We live in an age of digital convenience, one where you can carry tens of thousands of songs in your pocket. At a recent Black Mountain show in LA, I was able to shoot a video of "Druganaut" on my phone and send it across the country instantly, to gloat to a buddy who wasn't there. And as much as I love having this media at my fingertips, I still lament the loss of the artwork. The large format of the LP was part of the reason I bought music in the first place. As a teenager, Jane's Addiction's Nothing's Shocking jumped off the shelves at me. So did all the intricate, die-cut designs that Hipgnosis did for Led Zeppelin, and the Warhol-designed Sticky Fingers --complete with an actual zipper! The artwork was as much a reason to buy the LP as the music it contained. Fortunately for music fans, the gap left by the loss of large-form album art is being filled by innovative concert posters.

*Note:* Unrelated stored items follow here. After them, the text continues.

(** The agent id after a chunk, whatever the kind of loop variable. *)
Lemma fetch_chunk_agent (env : Env) (d : DockerUtil) (rawContainers : list Container)
  (chunkSize start : Z) (st : fetch) :
  let len := Z.of_nat (length rawContainers) in
  let end_ := if len <? start + chunkSize then len else start + chunkSize in
  let xs := slice rawContainers start end_ in
  let st' := fst (fetch_chunk env d rawContainers chunkSize start st) in
  ((∀ c, c ∈ xs → is_agent env d c = false) →
   fetch_agentCID st' = fetch_agentCID st)
  ∧ ((∃ c, c ∈ xs ∧ is_agent env d c = true) →
     ∃ c, c ∈ xs ∧ fetch_agentCID st' = Some (ID c)
          ∧ (loopvar env = PerIteration → is_agent env d c = true)).
Proof.
  cbn zeta. rewrite fetch_chunk_unfold. cbn [fst].
  set (xs := slice rawContainers start _).
  set (st0 := {| fetch_agentCID := fetch_agentCID st; fetch_aliased := false;
                 fetch_containers := fetch_containers st |}).
  destruct (loopvar env) eqn:Hlv.
  - destruct (for_range_agent_per_loop env d xs st0 Hlv) as [_ Hag].
    cbn zeta in Hag. cbn [fetch_aliased fetch_agentCID st0 orb] in Hag. split.
    + intros Hnone. apply no_agent_among in Hnone. rewrite Hag, Hnone.
      by destruct (last xs).
    + intros Hsome. apply agent_among in Hsome as Hex. rewrite Hag, Hex.
      destruct (last xs) as [l|] eqn:Hlast.
      * exists l. split; [by apply last_Some_elem_of|]. split; [done|]. intros; done.
      * apply last_None in Hlast. destruct Hsome as (c & Hc & _).
        rewrite Hlast in Hc. by apply not_elem_of_nil in Hc.
  - rewrite (for_range_agent_per_iteration env d xs st0 Hlv). cbn [fetch_agentCID st0].
    split.
    + intros Hnone.
      destruct (filter (λ c, is_agent env d c = true) xs) as [|c cs] eqn:Hf; [done|].
      assert (Hc : c ∈ filter (λ c, is_agent env d c = true) xs) by (rewrite Hf; left).
      apply list_elem_of_filter in Hc as [Ha Hc]. rewrite Hnone in Ha; done.
    + intros (c & Hc & Ha).
      destruct (last (filter (λ c, is_agent env d c = true) xs)) as [l|] eqn:Hlast.
      * apply last_Some_elem_of, list_elem_of_filter in Hlast as [Hla Hl]. eauto.
      * apply last_None in Hlast. exfalso.
        by eapply (filter_nil_not_elem_of (λ c, is_agent env d c = true) xs c).
Qed.

(** X5: what a successful [Prefetch] does to the agent's container id.  If
    no listed container passes the agent test (its process is the agent's or
    the agent's parent), the id is left as it was; otherwise it becomes the
    id of a listed container, and with one loop variable per iteration that
    is a container that passes the test. *)
Theorem prefetch_agent_cid (env : Env) (mp : provider) (d : DockerUtil)
  (rawContainers : list Container) :
  GetDockerUtil env = inl d → RawContainerList d = inl rawContainers →
  ∃ (mp' : provider) (t : trace),
    Prefetch env mp = Some ((mp', None), t)
    ∧ ((∀ c, c ∈ rawContainers → is_agent env d c = false) →
       agentCID mp' = agentCID mp)
    ∧ ((∃ c, c ∈ rawContainers ∧ is_agent env d c = true) →
       ∃ c, c ∈ rawContainers ∧ agentCID mp' = Some (ID c)
            ∧ (loopvar env = PerIteration → is_agent env d c = true)).
Proof.
  intros Hd Hraw.
  destruct (prefetch_invariant env mp d rawContainers
              (λ xs st st' _,
                 ((∀ c, c ∈ xs → is_agent env d c = false) →
                  fetch_agentCID st' = fetch_agentCID st)
                 ∧ ((∃ c, c ∈ xs ∧ is_agent env d c = true) →
                    ∃ c, c ∈ xs ∧ fetch_agentCID st' = Some (ID c)
                         ∧ (loopvar env = PerIteration → is_agent env d c = true)))
              Hd Hraw)
    as (st' & t' & [Hnone Hsome] & Hrun).
  - intros st. split; [done|]. intros (c & Hc & _). by apply not_elem_of_nil in Hc.
  - intros xs ys st1 st2 st3 _ _ [Hn1 Hs1] [Hn2 Hs2]. split.
    + intros Hnone. rewrite Hn2, Hn1; [done|..];
        intros c Hc; apply Hnone, elem_of_app; auto.
    + intros (c & Hc & Ha).
      destruct (existsb (is_agent env d) ys) eqn:Hys.
      * apply agent_among in Hys. destruct (Hs2 Hys) as (c' & Hc' & Hag & Hit).
        exists c'. split; [apply elem_of_app; auto|done].
      * pose proof (proj1 (no_agent_among env d ys) Hys) as Hnone.
        rewrite (Hn2 Hnone).
        apply elem_of_app in Hc as [Hc|Hc]; [|rewrite Hnone in Ha; done].
        destruct Hs1 as (c' & Hc' & Hag & Hit); [eauto|].
        exists c'. split; [apply elem_of_app; auto|done].
  - intros chunkSize start st. apply fetch_chunk_agent.
  - eexists _, _. split; [exact Hrun|]. cbn [agentCID]. split; [exact Hnone|exact Hsome].
Qed.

Posters advertising concerts have been around for decades -- you can still get letter-pressed show cards from the legendary Hatch Show Print in Nashville, where some of the earliest posters for Hank Williams Sr. and Elvis were made. The format gained peak popularity in the 1960s, with posters for Willie Nelson, Janis Joplin or the 13th Floor Elevators. But the last 10 years have seen a revival of silk-screened posters, with artists and designers alike embracing the medium. Bands like Modest Mouse, the Black Keys, the Hold Steady and Wilco all work closely with artists to create limited edition prints for their shows. These multi-colored artifacts are as cool to pick up and own as the T-Shirts I used to buy.
eMusic's "Impossible Show" is a great way to expose music fans to genres that they may never have considered, and the posters they're commissioning will hopefully turn you on to an art form that you may have never seen. Art and music go hand-in-hand, and when the digital world can merge with the tangible world, it ends up bringing out the best in both.